Most D. melanogaster populations were more variable than D. simulans populations (Table 5). To quantify this difference, we averaged the variability for each locus across populations and tested for significance. We observed a marginally significant difference only for haplotype diversity (P = 0.046, paired t-test), but not for π and θW. According to release 5.1 of the D. melanogaster genome, our data set contained loci from both intergenic and intronic regions some of which partially overlap with transcribed or coding regions. Hence, we repeated the analyses on the basis of only noncoding regions, but obtained similar results (supplemental Table S9 at http://www.genetics.org/supplemental/).
TABLE 5.
Mean π
|
Mean θW
|
Mean Hd
|
Mean ZnS
|
|||||
---|---|---|---|---|---|---|---|---|
Locus | D. sim | D. mel | D. sim | D. mel | D. sim | D. mel | D. sim | D. mel |
55 | 0.0144 | 0.0176 | 0.0152 | 0.0186 | 0.93 | 0.98 | 0.39 | 0.23 |
57 | 0.0059 | 0.0095 | 0.0076 | 0.0104 | 0.83 | 0.96 | 0.37 | 0.22 |
120 | 0.0123 | 0.0122 | 0.0133 | 0.0126 | 0.96 | 0.95 | 0.19 | 0.26 |
139 | 0.0098 | 0.0136 | 0.0129 | 0.0149 | 0.91 | 0.89 | 0.32 | 0.39 |
157 | 0.0060 | 0.0073 | 0.0059 | 0.0093 | 0.74 | 0.89 | 0.30 | 0.18 |
203 | 0.0143 | 0.0164 | 0.0180 | 0.0161 | 0.88 | 0.95 | 0.37 | 0.23 |
216 | 0.0165 | 0.0192 | 0.0180 | 0.0203 | 0.95 | 0.94 | 0.28 | 0.30 |
287 | 0.0036 | 0.0083 | 0.0049 | 0.0095 | 0.83 | 0.95 | 0.23 | 0.14 |
326 | 0.0073 | 0.0052 | 0.0078 | 0.0057 | 0.94 | 0.93 | 0.16 | 0.26 |
330 | 0.0268 | 0.0231 | 0.0291 | 0.0221 | 0.97 | 0.98 | 0.24 | 0.25 |
mean | 0.0117 | 0.0133 | 0.0132 | 0.0140 | 0.89 | 0.94 | 0.31 | 0.26 |
π, nucleotide diversity; θW, θ = 4Neμ estimated from the number of segregating sites; Hd, haplotype diversity; ZnS, linkage disequilibrium (Kelly 1997).
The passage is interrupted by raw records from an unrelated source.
Lemma to_double_rounds x : rounds_to_double x (to_double x).
Proof.
  destruct (Q_dec x 0) as [[Hneg|Hpos]|Hzero].
  - right.
    assert (0 < - x)%Q as Hq by lra.
    destruct (to_double_positive (- x) Hq) as (Hv & Hlo & Hhi & Herr & Htie).
    set (e := binade (- x) - 52) in *.
    set (m := round_half_even (- x / 2 ^ e)) in *.
    assert (to_double x == inject_Z (- m) * 2 ^ e)%Q as Hv'.
    { rewrite inject_Z_opp, to_double_opp, Hv. ring. }
    assert (Qabs (to_double x - x) == Qabs (inject_Z m * 2 ^ e - - x))%Q as Hd.
    { rewrite Hv', inject_Z_opp, <- Qabs_opp. apply Qabs_wd. ring. }
    exists (- m), e. rewrite (Qabs_neg x) by lra.
    split; [exact Hlo|]. split; [exact Hhi|]. split; [exact Hv'|].
    rewrite Hd. split; [exact Herr|].
    intros H. rewrite Z.even_opp. exact (Htie H).
  - right.
    destruct (to_double_positive x Hpos) as (Hv & Hlo & Hhi & Herr & Htie).
    set (e := binade x - 52) in *.
    set (m := round_half_even (x / 2 ^ e)) in *.
    exists m, e. rewrite (Qabs_pos x) by lra.
    split; [exact Hlo|]. split; [exact Hhi|]. split; [exact Hv|].
    rewrite Hv. split; [exact Herr|exact Htie].
  - left. split; [exact Hzero|].
    unfold to_double. destruct x as [[|n|n] d]; try discriminate. reflexivity.
Qed.

(** Below 256 a double lies within [2^-46] of the number it rounds. *)
Lemma to_double_small x :
  (0 < x)%Q -> (x < 256)%Q -> (Qabs (to_double x - x) <= 2 ^ (-46))%Q.
Proof.
  intros Hpos Hlt.
  destruct (to_double_positive x Hpos) as (Hv & Hlo & _ & Herr & _).
  set (e := binade x - 52) in *. rewrite Hv.
  eapply Qle_trans; [exact Herr|].
  assert (e <= -45) as He.
  { destruct (Z_le_gt_dec e (-45)) as [H|H]; [exact H|exfalso].
    pose proof (two_to_le (-44) e ltac:(lia)) as Hmono.
    assert (2 ^ 52 * 2 ^ (-44) == 256)%Q as H256 by reflexivity.
    pose proof (two_to_pos e). 
    assert (2 ^ 52 * 2 ^ (-44) <= 2 ^ 52 * 2 ^ e)%Q.
    { apply Qmult_le_l; [reflexivity|exact Hmono]. }
    lra. }
  pose proof (two_to_le e (-45) He) as Hmono.
  assert (2 ^ (-45) / 2 == 2 ^ (-46))%Q as <- by reflexivity.
  assert (forall a, a / 2 == a * (1 # 2))%Q as Hhalf by (intros; field).
  rewrite !Hhalf. lra.
Qed.

(** ** The geocoding helpers *)

Lemma tier_answers_with answer c :
  answers_with answer c -> tier answer = Some (as_result c).
Proof. intros (st & others & ->). reflexivity. Qed.

Lemma tier_Some_answers_with answer g :
  tier answer = Some g -> exists c, answers_with answer c /\ g = as_result c.
Proof.
  destruct answer as [|[[] st [|[[[|c cs]|]]]]]; simpl; try discriminate.
  intros [= <-]. exists c. split; [|reflexivity]. by exists st, cs.
Qed.

Lemma tier_None answer :
  tier answer = None <-> call_failed answer \/ answers_empty answer.
Proof.
  split.
  - destruct answer as [|[[] st [|[[[|c cs]|]]]]]; simpl; try discriminate;
      intros _; try (left; exact I); right; eexists _, _; split; eauto.
  - intros [Hf | (st & data & -> & [H | H])].
    + by destruct answer as [|[[] st [|d]]].
    + simpl. unfold first_candidate. by rewrite H.
    + simpl. unfold first_candidate. by rewrite H.
Qed.

Lemma geocodeWithWorldGeocoder_completion enc net address :
  completion (geocodeWithWorldGeocoder enc net address)
  = Returned (yields enc (address +:+ PORTLAND_SUFFIX)
                (world_geocoder net (address +:+ PORTLAND_SUFFIX))).
Proof.
  unfold geocodeWithWorldGeocoder, uriComponent, yields.
  destruct (enc _); [|reflexivity].
  destruct (world_geocoder net _) as [|[[] st [|data]]]; run_async; try reflexivity.
  by destruct (first_candidate data).
Qed.

Lemma geocodeWithWorldGeocoder_trace enc net address :
  let singleLine := address +:+ PORTLAND_SUFFIX in
  trace (geocodeWithWorldGeocoder enc net address)
  = requested enc singleLine (GET_arcgisWorldGeocoder singleLine) ++
    logged enc "ArcGIS World geocoder error:" singleLine
      (world_geocoder net singleLine).
Proof.
  unfold geocodeWithWorldGeocoder, uriComponent, requested, logged, caught.
  destruct (enc _); [|reflexivity].
  destruct (world_geocoder net _) as [|[[] st [|data]]]; run_async;
    try destruct (first_candidate data); reflexivity.
Qed.

Lemma geocodeWithArcGIS_completion enc net address :
  completion (geocodeWithArcGIS enc net address)
  = Returned (geocoded enc net address).
Proof.
  pose proof (geocodeWithWorldGeocoder_completion enc net address) as Hw.
  unfold geocodeWithArcGIS, geocoded, uriComponent, yields in *.
  destruct (geocodeWithWorldGeocoder enc net address) as [w tw];
    simpl in Hw; subst w.
  destruct (enc _); [|reflexivity].
  destruct (oregon_geocoder net _) as [|[[] st [|data]]]; run_async; try reflexivity.
  destruct (first_candidate data); reflexivity.
Qed.

Lemma geocodeWithArcGIS_trace enc net address :
  let singleLine := address +:+ PORTLAND_SUFFIX in
  trace (geocodeWithArcGIS enc net address)
  = requested enc singleLine (GET_arcgisGeocoder singleLine) ++
    logged enc "ArcGIS Oregon geocoder error:" singleLine
      (oregon_geocoder net singleLine) ++
    match yields enc singleLine (oregon_geocoder net singleLine) with
    | Some _ => []
    | None => trace (geocodeWithWorldGeocoder enc net address)
    end.
Proof.
  pose proof (geocodeWithWorldGeocoder_completion enc net address) as Hw.
  unfold geocodeWithArcGIS, uriComponent, requested, logged, caught, yields in *.
  destruct (geocodeWithWorldGeocoder enc net address) as [w tw];
    simpl in Hw; subst w.
  destruct (enc _); [|reflexivity].
  destruct (oregon_geocoder net _) as [|[[] st [|data]]]; run_async;
    try destruct (first_candidate data); reflexivity.
Qed.

(** ** The join *)

Lemma until_first_request_app t :
  fst (until_first_request t) ++ snd (until_first_request t) = t.
Proof.
  induction t as [|ev t IH]; [reflexivity|]. simpl.
  destruct (is_request ev); [reflexivity|].
  destruct (until_first_request t) as [now later]. simpl in *. by rewrite IH.
Qed.

Lemma interleave_Permutation turns (branches : list (list Event)) :
  interleave turns branches ≡ₚ concat branches.
Proof.
  revert branches. induction turns as [|i turns IH]; intros branches; [done|].
  simpl. destruct (branches !! i) as [[|ev evs]|] eqn:Hi; try apply IH.
  rewrite IH.
  rewrite <- (take_drop_middle branches i (ev :: evs)) at 2 by exact Hi.
  rewrite insert_take_drop by (eapply lookup_lt_Some; exact Hi).
  rewrite !concat_app, !concat_cons.
  by rewrite Permutation_middle.
Qed.

Lemma join_traces_Permutation turns (traces : list (list Event)) :
  join_traces turns traces ≡ₚ concat traces.
Proof.
  unfold join_traces. rewrite interleave_Permutation.
  induction traces as [|t traces IH]; [reflexivity|].
  rewrite !fmap_cons, !concat_cons.
  rewrite <- (until_first_request_app t) at 3.
  rewrite <- IH, <- !app_assoc. apply Permutation_app_head.
  by rewrite !app_assoc, (Permutation_app_comm (concat _)).
Qed.

Lemma all_returned_imap {A B} (f : nat -> A -> Async B) (g : nat -> A -> B) l :
  (forall i a, completion (f i a) = Returned (g i a)) ->
  all_returned (imap f l) = Returned (imap g l).
Proof.
  revert f g. induction l as [|a l IH]; intros f g Hfg; [reflexivity|].
  rewrite !imap_cons. simpl.
  rewrite (IH (f ∘ S) (g ∘ S) (fun i a => Hfg (S i) a)).
  by rewrite (Hfg 0%nat a).
Qed.

Lemma toCandidate_completion enc net includeRaw index suggestion :
  completion (toCandidate enc net includeRaw index suggestion)
  = Returned (buildCandidate includeRaw index suggestion
                (geocoded enc net (label suggestion))).
Proof.
  pose proof (geocodeWithArcGIS_completion enc net (label suggestion)) as Hg.
  unfold toCandidate.
  destruct (geocodeWithArcGIS enc net (label suggestion)) as [r t];
    simpl in Hg; subst r.
  reflexivity.
Qed.

Lemma toCandidate_trace enc net includeRaw index suggestion :
  trace (toCandidate enc net includeRaw index suggestion)
  = trace (geocodeWithArcGIS enc net (label suggestion)).
Proof.
  pose proof (geocodeWithArcGIS_completion enc net (label suggestion)) as Hg.
  unfold toCandidate.
  destruct (geocodeWithArcGIS enc net (label suggestion)) as [r t];
    simpl in Hg; subst r.
  run_async. apply app_nil_r.
Qed.

(** ** The pipeline as a whole *)

Lemma resolveAddress_returned enc net q m bb includeRaw st data :
  is_Some (enc q) ->
  suggest_service net q m
  = Resolved {| ok := true; status := st; body := Json data |} ->
  completion (resolveAddress enc net q m bb includeRaw)
  = Returned {| candidates :=
                  slice0 m (bbox_filter bb
                    (enrich_all enc net includeRaw (suggestions_of data)));
                query := q; max_results := m; bbox := bb |}.
Proof.
  intros [encoded Henc] Hs. unfold resolveAddress, uriComponent, Promise_all.
  rewrite Henc, Hs. run_async.
  rewrite (all_returned_imap (toCandidate enc net includeRaw) _
             (suggestions_of data) (toCandidate_completion enc net includeRaw)).
  reflexivity.
Qed.

Lemma toCandidate_traces enc net includeRaw (l : list PropertySuggestion) :
  trace <$> imap (toCandidate enc net includeRaw) l
  = (fun s => trace (geocodeWithArcGIS enc net (label s))) <$> l.
Proof.
  generalize (toCandidate enc net includeRaw)
             (toCandidate_trace enc net includeRaw).
  induction l as [|s l IH]; intros f Hf; [reflexivity|].
  rewrite imap_cons, !fmap_cons. rewrite Hf. f_equal.
  apply IH. intros i s'. apply Hf.
Qed.

(** The geocoding resolutions of one call run side by side, after the
    suggestion lookup: first the part of each up to its first request, then
    the rest of them in the order the answers arrive. *)
Lemma resolveAddress_trace enc net q m bb includeRaw st data :
  is_Some (enc q) ->
  suggest_service net q m
  = Resolved {| ok := true; status := st; body := Json data |} ->
  trace (resolveAddress enc net q m bb includeRaw)
  = GET_suggest q m ::
    join_traces (arrival net)
      ((fun s => trace (geocodeWithArcGIS enc net (label s)))
         <$> suggestions_of data).
Proof.
  intros [encoded Henc] Hs. unfold resolveAddress, uriComponent, Promise_all.
  rewrite Henc, Hs.
  cbv [mbind mret Async_bind Async_ret bind ret throw emit try_catch fetch json].
  simpl.
  rewrite (all_returned_imap (toCandidate enc net includeRaw) _
             (suggestions_of data) (toCandidate_completion enc net includeRaw)).
  rewrite toCandidate_traces. simpl. by rewrite app_nil_r.
Qed.

Lemma resolveAddress_trace_Permutation enc net q m bb includeRaw st data :
  is_Some (enc q) ->
  suggest_service net q m
  = Resolved {| ok := true; status := st; body := Json data |} ->
  trace (resolveAddress enc net q m bb includeRaw)
  ≡ₚ GET_suggest q m ::
     concat ((fun s => trace (geocodeWithArcGIS enc net (label s)))
               <$> suggestions_of data).
Proof.
  intros Henc Hs. rewrite (resolveAddress_trace _ _ _ _ _ _ _ _ Henc Hs).
  by rewrite join_traces_Permutation.
Qed.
The lower variability of D. simulans populations collected in continental Africa may have obscured the pattern of more variability in D. simulans collected at its presumed origin in Madagascar. Hence, we compared the variability of D. simulans from Madagascar to each of the African D. melanogaster populations and found no significant difference for π (P > 0.177, ANOVA, Tukey's HSD post hoc test). Using θW or haplotype diversity, significantly more variability was detected only in comparison to a single D. melanogaster population collected in Kampala (Uganda) (P < 0.002, ANOVA, Tukey's HSD post hoc test). No significant difference was found between D. simulans and all remaining five D. melanogaster populations (P > 0.138, ANOVA, Tukey's HSD post hoc test). These results show that even the most variable D. simulans population collected at the putative geographic origin of the species does not harbor significantly more variation than D. melanogaster.
Linkage disequilibrium:
Under equilibrium conditions, a species with larger Ne is expected to show a lower degree of linkage disequilibrium. Hence, we compared levels of linkage disequilibrium for the 10 fragments sequenced in D. melanogaster and D. simulans. Average ZnS values were slightly lower for African D. melanogaster (mean ZnS = 0.26) than for D. simulans (mean ZnS = 0.31) populations (Tables 3 and 4). This difference was, however, not significant when average ZnS values were compared for each locus (P > 0.2, paired t-test). The ZnS value for the D. simulans population from Madagascar was lower than for the other D. simulans populations, but only significant in comparison to Zimbabwe and Zomba (P < 0.046, ANOVA, Tukey's HSD post hoc test). In comparison to D. melanogaster, the linkage disequilibrium was lower in the D. simulans population from Madagascar, but this difference was statistically significant only in two populations (Kampala, P < 0.001 and Mali, P = 0.006).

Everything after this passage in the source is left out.